While California's Christmas-week deep freeze will create a spike in oranges and other citrus, the outlook for moderating food prices in 1991 remains on track.
Recession is expected to dampen processing and distribution costs and restrain consumer demand at a time when supply in most categories will be more bountiful than this year.
As a result, food-price increases, as measured by the consumer price index (CPI), are expected to range between 2 and 5 percent next year, returning to the range that prevailed for most of the 1980s, according to an Agriculture Department forecast.
After the 1988 drought, food prices advanced 5.8 percent in 1989, and are expected to average 6 percent higher for 1990, reflecting record meat prices and a 12.4 percent jump in fresh fruit prices after a severe freeze last winter in Florida and Texas.

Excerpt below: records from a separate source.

(** The key of a qualified name. *)
Lemma run_v3_key f tail : wf_function f = true -> encodable f = true -> tail_ok tail ->
  exists depth, run kV3Abi (qualified_name f ++ tail) [] = Ok (v3_key f, false, depth).
Proof.
  intros Hw He Ht. unfold wf_function in Hw. rewrite !andb_true_iff in Hw. destruct Hw as [[[Hn Hi] Hk] _].
  unfold encodable in He. rewrite !andb_true_iff in He. destruct He as [[Hp Hd] Hc].
  unfold run, qualified_name, v3_key. destruct (scopes f) as [|y ys] eqn:Es; [discriminate|].
  assert (y :: ys <> []) as Hne by discriminate.
  rewrite qualified_pieces, <- app_assoc, tokenize_name; [| exact Ht | exact (special_pieces_wf (y :: ys) _ Hi Hne)].
  cbn [bind]. change (y :: ys ++ ?q) with ((y :: ys) ++ q).
  rewrite (classify_function (y :: ys)) by assumption. rewrite run_v3_tops.
  - rewrite existsb_operator. destruct (existsb is_operator (y :: ys)) eqn:Ho.
    + exists 1. rewrite before_operator_map, Ho, app_nil_r. cbn [hasTemplate_ tops].
      rewrite flat_map_concat_map, map_map, <- flat_map_concat_map.
      rewrite (flat_map_ext_forallb wf_ident plain_scope _ mangle_ident); [reflexivity | exact encode_scope | |];
        now apply before_operator_forallb.
    + eexists. cbn [hasTemplate_ tops]. rewrite flat_map_app, <- app_assoc.
      rewrite (flat_map_concat_map _ (map _ _)), map_map, <- flat_map_concat_map.
      rewrite (flat_map_ext_forallb wf_ident plain_scope _ mangle_ident _ encode_scope Hi Hp).
      assert (flat_map encode_top (special_top (kind f)) = mangle_special (kind f)) as ->; [|reflexivity].
      destruct (kind f); cbn in Hc |- *; try apply Ascii.eqb_eq in Hc as ->; reflexivity.
  - rewrite forallb_app. apply andb_true_iff. split; [|now destruct (kind f)].
    apply forallb_forall. intros x (i & <- & _)%in_map_iff. reflexivity.
  - rewrite length_app, length_map. destruct (kind f); cbn [length special_top] in *; lia.
Qed.

(** ** What the key selects *)

Lemma mangle_ident_inj a b r r' : wf_ident a = true -> wf_ident b = true ->
  mangle_ident a ++ r = mangle_ident b ++ r' -> a = b /\ r = r'.
Proof.
  assert (forall a r, wf_ident a = true ->
            span isdigit (mangle_ident a ++ r) = (dec (Z.of_nat (length a)), a ++ r)) as Hspan.
  { intros x q Hx. unfold mangle_ident. rewrite <- app_assoc. apply span_all; [apply dec_digits; lia|].
    unfold wf_ident in Hx. destruct x as [|c x]; [discriminate|]. cbn [app].
    destruct (isdigit c); [|reflexivity]. cbn [negb] in Hx. now rewrite andb_false_r in Hx. }
  intros Ha Hb E. pose proof (Hspan a r Ha) as E1. rewrite E, (Hspan b r' Hb) in E1.
  injection E1 as Hd Hr. apply (f_equal dec_val) in Hd. rewrite !dec_val_dec in Hd by lia.
  assert (length a = length b) as Hlen by lia. clear -Hr Hlen. revert b Hr Hlen.
  induction a as [|c a IH]; intros [|d b] Hr Hlen; try discriminate; [auto|].
  injection Hr as -> Hr. injection Hlen as Hlen. destruct (IH b Hr Hlen) as [-> ->]. auto.
Qed.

Larger supplies of farm raw goods will have a strong influence on prices in 1991, according to Ralph Parlett, Agriculture Department economist who specializes in consumer food prices. said the farm value of food, that portion of the consumer dollar that goes to farmers, is expected to average nearly 6 percent less than in 1990.
"If the decline in farm value is totally passed through to consumers, the dampening effect on the food CPI would be nearly 2 percent," he said.
There's no question that the recent California freeze will send fruit prices higher, however, said Parlett. While it's too early to fully assess the damage, he expects it will be enough to raise the range of fresh fruit price increases for all of 1991 to 1 to 4 percent, up from the official forecast of zero to 3 percent.
Parlett noted that ideal growing conditions in Florida this year have produced a bumper citrus crop. On the other hand, a smaller apple crop likely will result in higher apple prices in
coming months.
Fresh vegetable prices also jumped last winter after the Florida freeze, then backed off with the harvest of the spring crops, and are forecast to be up only 4 percent for all of 1990.
The projection for next year ranges from a drop of 1 percent to a gain of 3 percent, although that would point higher if the freeze damaged the California lettuce crop, Parlett said.
A 5 percent increase in the fall potato crop has eased a supply problem and sent prices lower. Still, prices remain above a year ago, reflecting strong demand by processors, particularly for frozen french fries.
At the meat counter, pork prices rose an average of 14.5 percent this year in the face of a 4 percent decline in supply. Despite high prices and cheaper costs for grain, hog farmers hesitated in expanding herds.
A quarterly hogs and pigs report on Friday will provide clues whether and how soon increased pork supplies will appear. Expecting a slight expansion, the department expects retail prices to range between a 1 percent decline and a 2 percent gain.
As for beef, Chuck Lambert, director of economics for the National Cattlemen's Association, noted that per-capita supply dipped about 2 percent in 1990, while retail prices rose by 5 percent. Reasons for the increase included shorter supplies; product improvements, including closer trimming of fat by retailers; increases in exports; and promotion programs.
In its monthly survey of retail beef prices, the trade group found the December average price of five cuts in Chicago was $3.14 a pound, up from $2.97 a year earlier. Nationally, for all of 1990, the average price increased to $3.10 a pound from $2.96 in 1989.
"Poultry and pork output will increase in 1991, and that will tend to keep pressure on beef prices," said Tommy Beall, director of research, Cattle-Fax, market information service. "However, cattle and retail beef prices are likely to average slightly higher." The department's forecast is for a gain of 1 to 4 percent.
Chicken remains the choice for the cost-conscious consumer. Poultry prices were estimated to have eased 1.5 percent this year, and the department projects no increase for 1991 to perhaps as much as a retail drop of 5 percent, as production continues to increase.
Egg prices, up only about 1 percent in 1990, are expected to decline by 5 to 10 percent next year.
Retail dairy prices have started to retreat after a collapse in milk prices paid to farmers since last summer. Michael Hutjens, University of Illinois dairy specialist, cited increased milk production, lower feed costs, fewer cows culled from producing herds and higher cheese inventories.
"These price drops for milk and cheese translate into a roughly 24 to 25 percent drop in income for dairy producers," he said. "For consumers, it may mean changes in grocery store coolers, where milk might drop 20 cents a gallon and cheese 20 cents a pound."
Retail cheese prices have yet to decline much, Hutjens said, but milk prices, at least in featured sales at some locations, have dropped 30 to 40 cents a gallon.
The Agriculture Department forecast, based on low farm prices and increased production, is for consumer dairy product prices to range from a 2 percent drop to a 2 percent gain.
Other increases expected for next year include fish and seafood, 2 to 4 percent; fats and oils, 4 to 6 percent; processed fruits, 1 to 3 percent; processed vegetables, 3 to 6 percent; sugar and sweets, 4 to 6 percent; cereals and bakery products, 4 to 6 percent; and non-alcoholic beverages, 3 to 6 percent.